Source data
(* ===== verification/GroupV1.v ===== *)
(** * GroupV1 conversations ([core/conversations/src/conversation/group_v1.rs],
      [direct_v1.rs])

    A group over MLS whose messages travel in causal-history envelopes. The
    state is the MLS group, the conversation id and the cache of hashes of
    what was sent; operations run on it together with the service context.
    [DirectV1Convo] delegates every operation to an inner [GroupV1Convo]. *)

From Stdlib Require Import Strings.Byte Strings.String.
From stdpp Require Import base gmap strings numbers list.
From S2P Require Import Prelude Utf8 Hex Ed25519 Identity CausalHistory Storage Delivery Services.
From S2P Require Import MlsUtils.

Definition OUTBOUND_HASH_CACHE_SIZE : nat := 25.
Definition MAX_ADDED_AT_ONCE : nat := 50.

Section group_v1.
Context {HX : Hex} {B : Blake2b} {PB : Prost} {P G : Type} {ML : OpenMls P G}.
Context {DS : Type} {DSI : DeliveryService DS} {RS : Type} {RSI : RegistrationService RS}.
Context {CS WS E : Type} {A : AuthService E}.

Record GroupV1Convo := {
  v1_group : G;
  v1_convo_id : string;
  v1_outbound : list string;
}.

Abbreviation CX := (ServiceContext DS RS CS P WS).
Abbreviation V1 := (CX * GroupV1Convo)%type.

Definition set_group (g : G) (c : GroupV1Convo) : GroupV1Convo :=
  {| v1_group := g; v1_convo_id := v1_convo_id c; v1_outbound := v1_outbound c |}.

(** A call into the library on the provider and the group. *)
Definition on_group {X} (f : P → Ident → G → P * G * result ChatError.t X) : St V1 X :=
  step (λ '(cx, c),
    let '(p, g, r) := f (cx_provider cx) (cx_identity cx) (v1_group c) in
    ((set_provider p cx, set_group g c), r)).

Definition delivery_address_from_id (convo_id : string) : string :=
  blake2b_hex 6 [str_bytes "delivery_addr|"; str_bytes convo_id].

Definition v1_subscribe (convo_id : string) : St CX () := step (λ cx,
  let '(d, r) := ds_subscribe (cx_ds cx) (delivery_address_from_id convo_id) in
  (set_ds d cx, map_err ChatError.Generic r)).

(** [GroupV1Convo::new]: a failing [MlsGroup::new] is unwrapped. *)
Definition v1_new : St CX GroupV1Convo :=
  cx ← get;
  let '(p, r) := mls_new (cx_provider cx) (cx_identity cx) None in
  _ ← modify (set_provider p);
  match r with
  | Err _ => panic
  | Ok g =>
      let convo_id := bytes_str (hex_encode (mls_group_id g)) in
      _ ← v1_subscribe convo_id;
      mret {| v1_group := g; v1_convo_id := convo_id; v1_outbound := [] |}
  end.

(** [GroupV1Convo::new_from_welcome]. *)
Definition v1_from_welcome (w : Welcome) : St CX GroupV1Convo :=
  g ← step (λ cx,
    let '(p, r) := mls_join (cx_provider cx) w in
    (set_provider p cx, map_err ChatError.Generic r));
  let convo_id := bytes_str (hex_encode (mls_group_id g)) in
  _ ← v1_subscribe convo_id;
  mret {| v1_group := g; v1_convo_id := convo_id; v1_outbound := [] |}.

(** [GroupV1Convo::load]. *)
Definition v1_load (convo_id : string) (group_id : list byte) : St CX GroupV1Convo :=
  cx ← get;
  loaded ← lift (map_err ChatError.Generic (mls_load (cx_provider cx) group_id));
  g ← lift (ok_or loaded (ChatError.NoConvo "mls group not found"));
  _ ← v1_subscribe convo_id;
  mret {| v1_group := g; v1_convo_id := convo_id; v1_outbound := [] |}.

(** [VecDeque]: push the hash at the back, drop the front past the bound. *)
Definition push_outbound (h : string) (l : list string) : list string :=
  let l := l ++ [h] in
  if (OUTBOUND_HASH_CACHE_SIZE <? length l) then tail l else l.

Definition msg_hash (bytes : list byte) : string := blake2b_hex hash_MessageId [bytes].

(** [send_payload]. *)
Definition v1_send_payload (msg_bytes : list byte) : St V1 () := step (λ '(cx, c),
  let c := {| v1_group := v1_group c; v1_convo_id := v1_convo_id c;
              v1_outbound := push_outbound (msg_hash msg_bytes) (v1_outbound c) |} in
  let env := into_envelope (delivery_address_from_id (v1_convo_id c))
    {| encryption := Some (Plaintext msg_bytes) |} (v1_convo_id c) in
  let '(d, r) := ds_publish (cx_ds cx) env in
  ((set_ds d cx, c), map_err ChatError.Delivery r)).

(** [send_message], behind [Convo::send_content]. *)
Definition v1_send_content (content : list byte) : St V1 string :=
  '(cx, c) ← get;
  let '(i, reliable) := on_send (cx_causal cx) (v1_convo_id c) (id_signer_key (cx_identity cx))
                          content in
  _ ← modify (λ '(cx, c), (set_causal i cx, c));
  out ← on_group (λ p ident g,
    let '(p, g, r) := mls_create_message p ident g (reliable_encode reliable) in
    (p, g, map_err ChatError.Generic r));
  msg_bytes ← lift (map_err ChatError.MlsMessageError (mls_to_bytes out));
  _ ← v1_send_payload msg_bytes;
  mret (p_message_id reliable).

(** The content an application message yields: nothing unless its MLS sender
    is a member the auth service vouches for. *)
Definition content_from (sender : option Member) (reliable : ReliablePayload) : option Content :=
  leaf ← sender;
  a ← require_valid (signer_from_leaf (m_signature_key leaf) (m_credential leaf));
  Some {| ct_bytes := p_content reliable; ct_sender := a;
          ct_message_id := p_message_id reliable |}.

**Required work:** From the line that contains "if (OUTBOUND_HASH_CACHE_SIZE <?" down to the final line of the entries, print every line exactly as it is, and only those lines.

**Response for this exercise:**
  if (OUTBOUND_HASH_CACHE_SIZE <? length l) then tail l else l.

Definition msg_hash (bytes : list byte) : string := blake2b_hex hash_MessageId [bytes].

(** [send_payload]. *)
Definition v1_send_payload (msg_bytes : list byte) : St V1 () := step (λ '(cx, c),
  let c := {| v1_group := v1_group c; v1_convo_id := v1_convo_id c;
              v1_outbound := push_outbound (msg_hash msg_bytes) (v1_outbound c) |} in
  let env := into_envelope (delivery_address_from_id (v1_convo_id c))
    {| encryption := Some (Plaintext msg_bytes) |} (v1_convo_id c) in
  let '(d, r) := ds_publish (cx_ds cx) env in
  ((set_ds d cx, c), map_err ChatError.Delivery r)).

(** [send_message], behind [Convo::send_content]. *)
Definition v1_send_content (content : list byte) : St V1 string :=
  '(cx, c) ← get;
  let '(i, reliable) := on_send (cx_causal cx) (v1_convo_id c) (id_signer_key (cx_identity cx))
                          content in
  _ ← modify (λ '(cx, c), (set_causal i cx, c));
  out ← on_group (λ p ident g,
    let '(p, g, r) := mls_create_message p ident g (reliable_encode reliable) in
    (p, g, map_err ChatError.Generic r));
  msg_bytes ← lift (map_err ChatError.MlsMessageError (mls_to_bytes out));
  _ ← v1_send_payload msg_bytes;
  mret (p_message_id reliable).

(** The content an application message yields: nothing unless its MLS sender
    is a member the auth service vouches for. *)
Definition content_from (sender : option Member) (reliable : ReliablePayload) : option Content :=
  leaf ← sender;
  a ← require_valid (signer_from_leaf (m_signature_key leaf) (m_credential leaf));
  Some {| ct_bytes := p_content reliable; ct_sender := a;
          ct_message_id := p_message_id reliable |}.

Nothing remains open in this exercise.